* **Entries provided**:
(** X23. The host name of the Shopify context is [HOST] without its
    scheme: an "https://" or "http://" at the start is removed, and a
    string in which neither occurs is left as it is. *)
Theorem remove_scheme_spec :
  forall h : string,
    remove_scheme ("https://" ++ h) = h /\
    remove_scheme ("http://" ++ h) = h /\
    (Evolution.includes "http://" h = false ->
     Evolution.includes "https://" h = false ->
     remove_scheme h = h).
Proof.
  intros h. split; [|split].
  - change (remove_scheme ("https://" ++ h))
      with (if String.prefix "https://" ("https://" ++ h)
            then drop 8 ("https://" ++ h)
            else if String.prefix "http://" ("https://" ++ h)
                 then drop 7 ("https://" ++ h)
                 else String "h" (remove_scheme ("ttps://" ++ h))).
    rewrite prefix_append. apply (drop_append "https://").
  - change (remove_scheme ("http://" ++ h))
      with (if String.prefix "https://" ("http://" ++ h)
            then drop 8 ("http://" ++ h)
            else if String.prefix "http://" ("http://" ++ h)
                 then drop 7 ("http://" ++ h)
                 else String "h" (remove_scheme ("ttp://" ++ h))).
    replace (String.prefix "https://" ("http://" ++ h)) with false
      by (cbn; reflexivity).
    rewrite prefix_append. apply (drop_append "http://").
  - induction h as [|a h IH]; intros H1 H2; [reflexivity|].
    cbn [Evolution.includes] in H1, H2.
    apply orb_false_iff in H1, H2. destruct H1 as [P1 I1], H2 as [P2 I2].
    change (remove_scheme (String a h))
      with (if String.prefix "https://" (String a h) then drop 8 (String a h)
            else if String.prefix "http://" (String a h)
                 then drop 7 (String a h)
                 else String a (remove_scheme h)).
    rewrite P1, P2, (IH I1 I2). reflexivity.
Qed.

Lemma split_comma_cons (s : string) :
  exists part parts, split_comma s = part :: parts.
Proof.
  induction s as [|a s [part [parts IH]]]; cbn [split_comma]; [eauto|].
  destruct (Ascii.eqb a ","%char); [eauto|]. rewrite IH. eauto.
Qed.

Lemma join_cons (sep x y : string) (l : list string) :
  OrderNotify.join sep (x :: y :: l)
  = (x ++ sep ++ OrderNotify.join sep (y :: l))%string.
Proof. reflexivity. Qed.
Lemma candBody_loop (tracks : list (Track.t D)) (st : Creator.State D)
    (candLc : CandLc.t D) :
  qualifyingLc env candLc = true ->
  candBody env tracks st candLc = trackLoop env candLc tracks st.
Proof.
  unfold candBody, qualifyingLc.
  destruct (hasDecayFlag env candLc); simpl; [| discriminate].
  destruct (outsideRapidity env candLc); simpl; [discriminate |].
  destruct (noMassWindow env candLc); simpl; [discriminate | reflexivity].
Qed.

(** ** What [process] writes *)

Lemma process_rows (tracks : list (Track.t D)) (candidates : list (CandLc.t D)) :
  forall st,
    Creator.rowScCandidates (process env tracks candidates st) =
    Creator.rowScCandidates st
      ++ map (pairRow env) (acceptedPairs env tracks candidates).
Proof.
  unfold process, acceptedPairs.
  induction candidates as [| c rest IH]; intros st; simpl.
  - now rewrite app_nil_r.
  - rewrite IH.
    destruct (qualifyingLc env c) eqn:Hq; simpl.
    + rewrite candBody_loop by exact Hq.
      rewrite trackLoop_rows, map_app, map_map, <- app_assoc.
      reflexivity.
    + rewrite candBody_skip by exact Hq. reflexivity.
Qed.

Lemma process_logged (tracks : list (Track.t D)) (candidates : list (CandLc.t D)) :
  forall st,
    Creator.logged (process env tracks candidates st) =
    Creator.logged st
      ++ flat_map
           (fun c =>
              map (fun t => LogFatalCharge (chargeLc env c) (chargeSoftPi t))
                  (filter (anomalousPair env c) tracks))
           (filter (qualifyingLc env) candidates).
Proof.
  unfold process.
  induction candidates as [| c rest IH]; intros st; simpl.
  - now rewrite app_nil_r.
  - rewrite IH.
    destruct (qualifyingLc env c) eqn:Hq; simpl.
    + rewrite candBody_loop by exact Hq.
      rewrite trackLoop_logged, <- app_assoc. reflexivity.
    + rewrite candBody_skip by exact Hq. reflexivity.
Qed.

Lemma acceptedPairs_In (tracks : list (Track.t D))
    (candidates : list (CandLc.t D)) (c : CandLc.t D) (t : Track.t D) :
  In (c, t) (acceptedPairs env tracks candidates) <->
  In c candidates /\ In t tracks
  /\ qualifyingLc env c = true /\ qualifyingTrack env c t = true.
Proof.
  unfold acceptedPairs. rewrite in_flat_map. split.
  - intros [c' [Hc Hin]].
    apply filter_In in Hc. destruct Hc as [Hc Hq].
    apply in_map_iff in Hin. destruct Hin as [t' [Heq Ht]].
    inversion Heq; subst c' t'.
    apply filter_In in Ht. tauto.
  - intros (Hc & Ht & Hq & Hqt).
    exists c. split.
    + apply filter_In. tauto.
    + apply in_map_iff. exists t. split; [reflexivity |].
      apply filter_In. tauto.
Qed.

Lemma acceptedPairs_length (tracks : list (Track.t D))
    (candidates : list (CandLc.t D)) (N : nat) :
  (forall c, In c candidates -> qualifyingLc env c = true ->
             length (filter (qualifyingTrack env c) tracks) = N) ->
  length (acceptedPairs env tracks candidates) =
  (length (filter (qualifyingLc env) candidates) * N)%nat.
Proof.
  unfold acceptedPairs.
  induction candidates as [| c rest IH]; intros HN; simpl.
  - reflexivity.
  - destruct (qualifyingLc env c) eqn:Hq; simpl.
    + rewrite length_app, length_map, IH.
      * rewrite (HN c); [reflexivity | now left | exact Hq].
      * intros c' Hin. apply HN. now right.
    + apply IH. intros c' Hin. apply HN. now right.
Qed.

End CreatorFacts.

(** ** Charge domain *)

Lemma badCharge_false_domain {D : Type} (env : Creator.Env D)
    (candLc : CandLc.t D) (trackSoftPi : Track.t D) :
  badCharge env candLc trackSoftPi = false ->
  chargeSigmac env candLc trackSoftPi = -2
  \/ chargeSigmac env candLc trackSoftPi = 0
  \/ chargeSigmac env candLc trackSoftPi = 2.
Proof.
  unfold badCharge. intros Hbad.
  apply andb_false_iff in Hbad.
  destruct Hbad as [Hz | Ht];
    [apply negb_false_iff, Z.eqb_eq in Hz | apply negb_false_iff, Z.eqb_eq in Ht];
    lia.
Qed.

Lemma qualifyingTrack_parts {D : Type} (env : Creator.Env D)
    (candLc : CandLc.t D) (trackSoftPi : Track.t D) :
  qualifyingTrack env candLc trackSoftPi = true ->
  Creator.IsSelected env trackSoftPi = true
  /\ isProngOf env candLc trackSoftPi = false
  /\ badCharge env candLc trackSoftPi = false.
Proof.
  unfold qualifyingTrack. intros Hq.
  apply andb_true_iff in Hq. destruct Hq as [Hq Hc].
  apply andb_true_iff in Hq. destruct Hq as [Hs Hp].
  apply negb_true_iff in Hc. apply negb_true_iff in Hp. tauto.
Qed.

(** C1. Every row that [process] adds to the Σc table carries a charge
    (the [int8_t] sum of the three prong signs and the soft-pion sign)
    equal to -2, 0 or +2; no row with another charge is written. *)
Theorem C1_charge_domain {D : Type} `{DoubleOps D} (env : Creator.Env D)
    (tracks : list (Track.t D)) (candidates : list (CandLc.t D))
    (st : Creator.State D) :
  exists emitted,
    Creator.rowScCandidates (process env tracks candidates st) =
    Creator.rowScCandidates st ++ emitted
    /\ Forall (fun row => CandSc.charge row = -2
                          \/ CandSc.charge row = 0
                          \/ CandSc.charge row = 2) emitted.
Proof.
  exists (map (pairRow env) (acceptedPairs env tracks candidates)).
  split; [apply process_rows |].
  apply Forall_forall. intros row Hrow.
  apply in_map_iff in Hrow. destruct Hrow as [[c t] [Hrow Hin]].
  apply acceptedPairs_In in Hin. destruct Hin as (_ & _ & _ & Hqt).
  apply qualifyingTrack_parts in Hqt. destruct Hqt as (_ & _ & Hcharge).
  subst row. unfold pairRow, rowOf. simpl.
  now apply badCharge_false_domain.
Qed.
(** * Forecast: the forecasting pipeline of the time-series tool

    A shallow embedding of the functions of [App.tsx] and of
    [models/timeSeriesModel.ts] that make up the forecasting pipeline
    (windowing, percentage error, date handling, the configuration sweep,
    test and future predictions), followed by the properties proved about
    them.

    Conventions of the embedding.
    - A JavaScript [number] that holds a measurement (a series value, an
      error, a prediction) is a binary64 [float]; the operations are the
      kernel's IEEE 754 primitives, so [NaN], the infinities and signed
      zeros behave as in the source.
    - A JavaScript [number] that holds an array index, a length, a counter
      or a calendar component is an integer of [Z]: such values stay far
      below 2^53 in this program, where binary64 arithmetic on integers is
      exact. The number of periods typed by the user is kept as the
      [number] it is.
    - An array is a [list]; [undefined] read from an array is [None].
    - Code that touches the numeric backend, the React state or the console
      runs in a state-and-exception monad over a [World]. *)

From Stdlib Require Import ZArith List Bool Lia String Ascii Floats DecimalString.
Import ListNotations.

Set Implicit Arguments.
Open Scope Z_scope.

(** ** The JavaScript runtime used by the program *)

Module JS.

(** *** Arrays *)

Definition length {A : Type} (l : list A) : Z := Z.of_nat (List.length l).

(** [a[i]]: [None] stands for [undefined]. *)
Definition index {A : Type} (l : list A) (i : Z) : option A :=
  if i <? 0 then None else nth_error l (Z.to_nat i).

(** A relative index of [Array.prototype.slice], clamped to [0, len]. *)
Definition clamp_index (len k : Z) : Z :=
  if k <? 0 then Z.max (len + k) 0 else Z.min k len.

(** [a.slice(start, end)]. *)
Definition slice {A : Type} (l : list A) (start fin : Z) : list A :=
  let len := length l in
  let k := clamp_index len start in
  let final := clamp_index len fin in
  firstn (Z.to_nat (final - k)) (skipn (Z.to_nat k) l).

* **Exercise description**: In the entries above, restate word for word the lines between the one holding "Conventions of the embedding." and the one holding "kernel's IEEE 754", inclusive, and nothing besides.

* **Worked solution**:
    Conventions of the embedding.
    - A JavaScript [number] that holds a measurement (a series value, an
      error, a prediction) is a binary64 [float]; the operations are the
      kernel's IEEE 754 primitives, so [NaN], the infinities and signed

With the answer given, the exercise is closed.